REQUIRED ACTION
All of the data below is to be copied exactly.
RECORDS TO USE section start
Lemma server_commit_law b l :
  listener_inv l → promises l (server_commit b l)
  ∧ ∀ ch, pl_signals l !! b = Some ch → coming (server_commit b l) b ch.
Proof using Type.
  clear md5_distinct. intros Hinv. pose proof Hinv as [Hk Hn Hd Hch Hm Hp Hli Hpc].
  set (l1 := set_conn (notify_conn (channel b) (pl_conn l)) l).
  assert (pl_signals (server_commit b l) = pl_signals l
    ∧ pl_mapping (server_commit b l) = pl_mapping l
    ∧ pl_channelSignals (server_commit b l) = pl_channelSignals l
    ∧ pl_next (server_commit b l) = pl_next l ∧ pl_pending (server_commit b l) = pl_pending l
    ∧ pl_conn (server_commit b l) = notify_conn (channel b) (pl_conn l)
    ∧ pl_full (server_commit b l) = pl_full l
    ∧ reconnecting (pl_pc (server_commit b l)) = reconnecting (pl_pc l))
    as (Hs & Hm' & Hcs & Hn' & Hp' & Hc & Hf & Hr)
    by (unfold server_commit; simpl; destruct (pl_pc l) eqn:Ep; simpl; by rewrite ?Ep).
  split; [split|].
  - split; rewrite ?Hs, ?Hm', ?Hcs, ?Hn', ?Hp', ?Hc; rewrite ?notify_conn_listening; try done.
    unfold pc_ok in *. rewrite Hs, Hc. unfold server_commit. simpl.
    destruct (pl_pc l) eqn:Ep; simpl; rewrite ?Ep, ?notify_conn_listening; try done.
  - intros b' ch Hb'. rewrite Hs. split; [done|]. unfold coming.
    rewrite Hc, Hf, Hr, notify_conn_alive.
    intros [?|[?%(notify_conn_buffer (channel b))|[?|?]]]; auto.
  - intros ch Hb. unfold coming. rewrite Hc, notify_conn_alive.
    destruct (cn_alive (pl_conn l)) eqn:Ea; [|auto]. right. left. unfold notify_conn.
    rewrite Ea, bool_decide_true by (by eapply Hli). set_solver.
Qed.

#[export] Instance listener_laws : SignalSourceLaws PGNotifyListener listener_act.
Proof using md5_distinct.
  split.
  - intros l b b' ch Hinv. apply (li_distinct _ Hinv).
  - intros b l o l' Hinv [= <- <-]. split_and!; [done|apply keeps_signals_refl|done].
  - intros ch l Hinv. destruct (signal_take_law ch l Hinv) as [Hi Hc].
    split_and!; [done| |done]. intros b ch' Hne Hl. split; [done|]. by apply Hc.
  - intros b ch l Hinv. split; [done|apply keeps_signals_refl].
  - intros b l Hinv. destruct (server_commit_law b l Hinv) as [[Hi Hpr] Hc].
    split_and!; [done| |done]. intros b' ch _ Hl. by apply Hpr.
  - intros a l l' Hinv H. destruct (listener_do_promises a l l' Hinv H) as [Hi Hpr].
    split; [done|]. intros b ch _ Hl. by apply Hpr.
  - intros l b ch _ (Hpc & Hb & Ha) _ [?|[Hin|[?|Hr]]]; [done| | |].
    + rewrite Hb in Hin. by apply elem_of_nil in Hin.
    + congruence.
    + by rewrite Hpc in Hr.
Qed.

(** A new listener listens for the boundaries that it was given. *)
Lemma listen_all_inv failing boundaries l l' :
  listener_inv l → pl_pc l = LTop → NoDup boundaries → list_to_set boundaries ⊆ known →
  (∀ b, b ∈ boundaries → pl_signals l !! b = None) →
  listen_all failing boundaries l = Ok l' → listener_inv l' ∧ pl_pc l' = LTop.
Proof using md5_distinct.
  intros Hinv Hpc Hnd Hkn Hnone H. revert l Hinv Hpc Hkn Hnone H.
  induction Hnd as [|b boundaries Hni Hnd IH]; intros l Hinv Hpc Hkn Hnone H; simpl in H.
  { by injection H as <-. }
  case_decide; [done|]. set (l1 := set_conn (listen b (pl_conn l)) l) in H.
  assert (listener_inv l1) as Hinv1.
  { destruct Hinv as [Hk Hn Hd Hch Hm Hp Hli Hp']. split; simpl; try done.
    - intros b' ch Hb'. specialize (Hli _ _ Hb'). set_solver.
    - unfold pc_ok. simpl. by rewrite Hpc. }
  destruct (add_signal_promises b l1) as [Hinv2 _]; [done|set_solver|apply Hnone; set_solver| | |].
  { simpl. set_solver. }
  { unfold pc_ok. simpl. by rewrite Hpc. }
  eapply IH; [exact Hinv2|done|set_solver| |exact H].
  intros b' Hb'. simpl. rewrite lookup_insert_ne by (intros ->; done). apply Hnone. set_solver.
Qed.

Lemma NewPGNotifyListener_inv failing boundaries l :
  NoDup boundaries → list_to_set boundaries ⊆ known →
  NewPGNotifyListener None failing boundaries = Ok l → listener_inv l.
Proof using md5_distinct.
  intros Hnd Hkn H. eapply listen_all_inv; [| |done|done| |exact H]; [|done|done].
  by split.
Qed.

End Listener.

(** ** No hint of PostgreSQL is lost *)

(** C17: the relays of an installation with PostgreSQL, in any interleaving of their operations
with the commits, the notifications, new boundaries, broken connections and failed reconnections:
a boundary whose relay waits, when the listener waits on a working connection and no wake-up is
pending or on its way, has had a hint since its last stored event. *)
Theorem pg_hints_not_lost known failing boundaries l ls r b :
  (∀ b b', b ∈ known → b' ∈ known → md5_hex b = md5_hex b' → b = b') →
  NoDup boundaries → list_to_set boundaries ⊆ known →
  NewPGNotifyListener None failing boundaries = Ok l →
  relays_run (Src := listener_source known) (StartNotificationRelays l) ls r →
  relay_waits (Src := listener_source known) r b → b ∉ rl_owed r.
Proof.
  intros Hmd Hnd Hkn Hl Hrun Hw. pose proof (listener_laws known Hmd).
  apply (relay_waits_published (Src := listener_source known)); [|done].
  eapply (relays_run_inv (Src := listener_source known)); [exact Hrun|].
  apply start_relays_inv. by eapply NewPGNotifyListener_inv.
Qed.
RECORDS TO USE section end
RESPONSE AREA
Lemma server_commit_law b l :
  listener_inv l → promises l (server_commit b l)
  ∧ ∀ ch, pl_signals l !! b = Some ch → coming (server_commit b l) b ch.
Proof using Type.
  clear md5_distinct. intros Hinv. pose proof Hinv as [Hk Hn Hd Hch Hm Hp Hli Hpc].
  set (l1 := set_conn (notify_conn (channel b) (pl_conn l)) l).
  assert (pl_signals (server_commit b l) = pl_signals l
    ∧ pl_mapping (server_commit b l) = pl_mapping l
    ∧ pl_channelSignals (server_commit b l) = pl_channelSignals l
    ∧ pl_next (server_commit b l) = pl_next l ∧ pl_pending (server_commit b l) = pl_pending l
    ∧ pl_conn (server_commit b l) = notify_conn (channel b) (pl_conn l)
    ∧ pl_full (server_commit b l) = pl_full l
    ∧ reconnecting (pl_pc (server_commit b l)) = reconnecting (pl_pc l))
    as (Hs & Hm' & Hcs & Hn' & Hp' & Hc & Hf & Hr)
    by (unfold server_commit; simpl; destruct (pl_pc l) eqn:Ep; simpl; by rewrite ?Ep).
  split; [split|].
  - split; rewrite ?Hs, ?Hm', ?Hcs, ?Hn', ?Hp', ?Hc; rewrite ?notify_conn_listening; try done.
    unfold pc_ok in *. rewrite Hs, Hc. unfold server_commit. simpl.
    destruct (pl_pc l) eqn:Ep; simpl; rewrite ?Ep, ?notify_conn_listening; try done.
  - intros b' ch Hb'. rewrite Hs. split; [done|]. unfold coming.
    rewrite Hc, Hf, Hr, notify_conn_alive.
    intros [?|[?%(notify_conn_buffer (channel b))|[?|?]]]; auto.
  - intros ch Hb. unfold coming. rewrite Hc, notify_conn_alive.
    destruct (cn_alive (pl_conn l)) eqn:Ea; [|auto]. right. left. unfold notify_conn.
    rewrite Ea, bool_decide_true by (by eapply Hli). set_solver.
Qed.

#[export] Instance listener_laws : SignalSourceLaws PGNotifyListener listener_act.
Proof using md5_distinct.
  split.
  - intros l b b' ch Hinv. apply (li_distinct _ Hinv).
  - intros b l o l' Hinv [= <- <-]. split_and!; [done|apply keeps_signals_refl|done].
  - intros ch l Hinv. destruct (signal_take_law ch l Hinv) as [Hi Hc].
    split_and!; [done| |done]. intros b ch' Hne Hl. split; [done|]. by apply Hc.
  - intros b ch l Hinv. split; [done|apply keeps_signals_refl].
  - intros b l Hinv. destruct (server_commit_law b l Hinv) as [[Hi Hpr] Hc].
    split_and!; [done| |done]. intros b' ch _ Hl. by apply Hpr.
  - intros a l l' Hinv H. destruct (listener_do_promises a l l' Hinv H) as [Hi Hpr].
    split; [done|]. intros b ch _ Hl. by apply Hpr.
  - intros l b ch _ (Hpc & Hb & Ha) _ [?|[Hin|[?|Hr]]]; [done| | |].
    + rewrite Hb in Hin. by apply elem_of_nil in Hin.
    + congruence.
    + by rewrite Hpc in Hr.
Qed.

(** A new listener listens for the boundaries that it was given. *)
Lemma listen_all_inv failing boundaries l l' :
  listener_inv l → pl_pc l = LTop → NoDup boundaries → list_to_set boundaries ⊆ known →
  (∀ b, b ∈ boundaries → pl_signals l !! b = None) →
  listen_all failing boundaries l = Ok l' → listener_inv l' ∧ pl_pc l' = LTop.
Proof using md5_distinct.
  intros Hinv Hpc Hnd Hkn Hnone H. revert l Hinv Hpc Hkn Hnone H.
  induction Hnd as [|b boundaries Hni Hnd IH]; intros l Hinv Hpc Hkn Hnone H; simpl in H.
  { by injection H as <-. }
  case_decide; [done|]. set (l1 := set_conn (listen b (pl_conn l)) l) in H.
  assert (listener_inv l1) as Hinv1.
  { destruct Hinv as [Hk Hn Hd Hch Hm Hp Hli Hp']. split; simpl; try done.
    - intros b' ch Hb'. specialize (Hli _ _ Hb'). set_solver.
    - unfold pc_ok. simpl. by rewrite Hpc. }
  destruct (add_signal_promises b l1) as [Hinv2 _]; [done|set_solver|apply Hnone; set_solver| | |].
  { simpl. set_solver. }
  { unfold pc_ok. simpl. by rewrite Hpc. }
  eapply IH; [exact Hinv2|done|set_solver| |exact H].
  intros b' Hb'. simpl. rewrite lookup_insert_ne by (intros ->; done). apply Hnone. set_solver.
Qed.

Lemma NewPGNotifyListener_inv failing boundaries l :
  NoDup boundaries → list_to_set boundaries ⊆ known →
  NewPGNotifyListener None failing boundaries = Ok l → listener_inv l.
Proof using md5_distinct.
  intros Hnd Hkn H. eapply listen_all_inv; [| |done|done| |exact H]; [|done|done].
  by split.
Qed.

End Listener.

(** ** No hint of PostgreSQL is lost *)

(** C17: the relays of an installation with PostgreSQL, in any interleaving of their operations
with the commits, the notifications, new boundaries, broken connections and failed reconnections:
a boundary whose relay waits, when the listener waits on a working connection and no wake-up is
pending or on its way, has had a hint since its last stored event. *)
Theorem pg_hints_not_lost known failing boundaries l ls r b :
  (∀ b b', b ∈ known → b' ∈ known → md5_hex b = md5_hex b' → b = b') →
  NoDup boundaries → list_to_set boundaries ⊆ known →
  NewPGNotifyListener None failing boundaries = Ok l →
  relays_run (Src := listener_source known) (StartNotificationRelays l) ls r →
  relay_waits (Src := listener_source known) r b → b ∉ rl_owed r.
Proof.
  intros Hmd Hnd Hkn Hl Hrun Hw. pose proof (listener_laws known Hmd).
  apply (relay_waits_published (Src := listener_source known)); [|done].
  eapply (relays_run_inv (Src := listener_source known)); [exact Hrun|].
  apply start_relays_inv. by eapply NewPGNotifyListener_inv.
Qed.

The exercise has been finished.